WORK ORDER -
Copy the lines below, beginning with the one that contains "Definition ack_size : nat" and continuing through the final line, exactly as written and with no other lines.

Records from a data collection
● ● ● ●

Lemma datas_sendable : Forall2 sendable (requests (nextID c) l) datas.
Proof. repeat constructor; by vm_compute. Qed.

Lemma served_value :
  handleConn echo 7%nat {| r_in := w_out (c_w (snd (calls c l))); r_end := io_EOF |} open_writer =
    (ReadFailed, 9%nat, {| r_in := []; r_end := io_EOF |}, w').
Proof. by vm_compute. Qed.

Lemma ipc_calls_answered_witness :
  let '(resps, h2) := handle_all echo 7%nat (map json_canon (requests (nextID c) l)) in
  9%nat = h2 ∧ fst (calls c l) = map (λ resp, Ok (json_canon resp)) resps ∧
  c_r (snd (calls c l)) = {| r_in := str "rest"; r_end := net_ErrClosed |}.
Proof.
  apply (ipc_calls_answered echo l c datas 7%nat 9%nat open_writer w' {| r_in := []; r_end := io_EOF |});
    [apply datas_sendable|done|done|done|apply served_value|done].
Defined.

(** The second subscriber's connection is full after the acknowledgement. *)
Definition ack : Response := mk_Response 1 None [].
Definition ack_size : nat := length (frame (marshalData ack)).
Definition small_writer : Writer := {| w_out := []; w_room := Some ack_size; w_err := net_ErrClosed |}.
Definition s1 : Server := snd (subscribe_begin NewServer 1 open_writer None 1).
Definition s2 : Server := snd (subscribe_begin s1 2 small_writer None 1).
Definition ev : Event := mk_Event EventCatalogUpdated [].
Definition sub1 : subscriber := default (mk_subscriber open_writer None true) (subs s2 !! 1%nat).

Lemma s2_run : rtc sstep NewServer s2.
Proof.
  apply (rtc_l _ _ s1); [|apply (rtc_l _ _ s2); [|apply rtc_refl]].
  - apply (s_subscribe _ 1 open_writer None 1); [done|done|]. apply pair_fst. by vm_compute.
  - apply (s_subscribe _ 2 small_writer None 1); [by vm_compute|by vm_compute|].
    apply pair_fst. by vm_compute.
Qed.

Lemma s2_listed : subscribers s2 = [1; 2]%nat ∧ subscribers (Broadcast s2 ev) = [1]%nat.
Proof. by vm_compute. Qed.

● ● ● ●

SOLUTION FOR THIS TASK -
Definition ack_size : nat := length (frame (marshalData ack)).
Definition small_writer : Writer := {| w_out := []; w_room := Some ack_size; w_err := net_ErrClosed |}.
Definition s1 : Server := snd (subscribe_begin NewServer 1 open_writer None 1).
Definition s2 : Server := snd (subscribe_begin s1 2 small_writer None 1).
Definition ev : Event := mk_Event EventCatalogUpdated [].
Definition sub1 : subscriber := default (mk_subscriber open_writer None true) (subs s2 !! 1%nat).

Lemma s2_run : rtc sstep NewServer s2.
Proof.
  apply (rtc_l _ _ s1); [|apply (rtc_l _ _ s2); [|apply rtc_refl]].
  - apply (s_subscribe _ 1 open_writer None 1); [done|done|]. apply pair_fst. by vm_compute.
  - apply (s_subscribe _ 2 small_writer None 1); [by vm_compute|by vm_compute|].
    apply pair_fst. by vm_compute.
Qed.

Lemma s2_listed : subscribers s2 = [1; 2]%nat ∧ subscribers (Broadcast s2 ev) = [1]%nat.
Proof. by vm_compute. Qed.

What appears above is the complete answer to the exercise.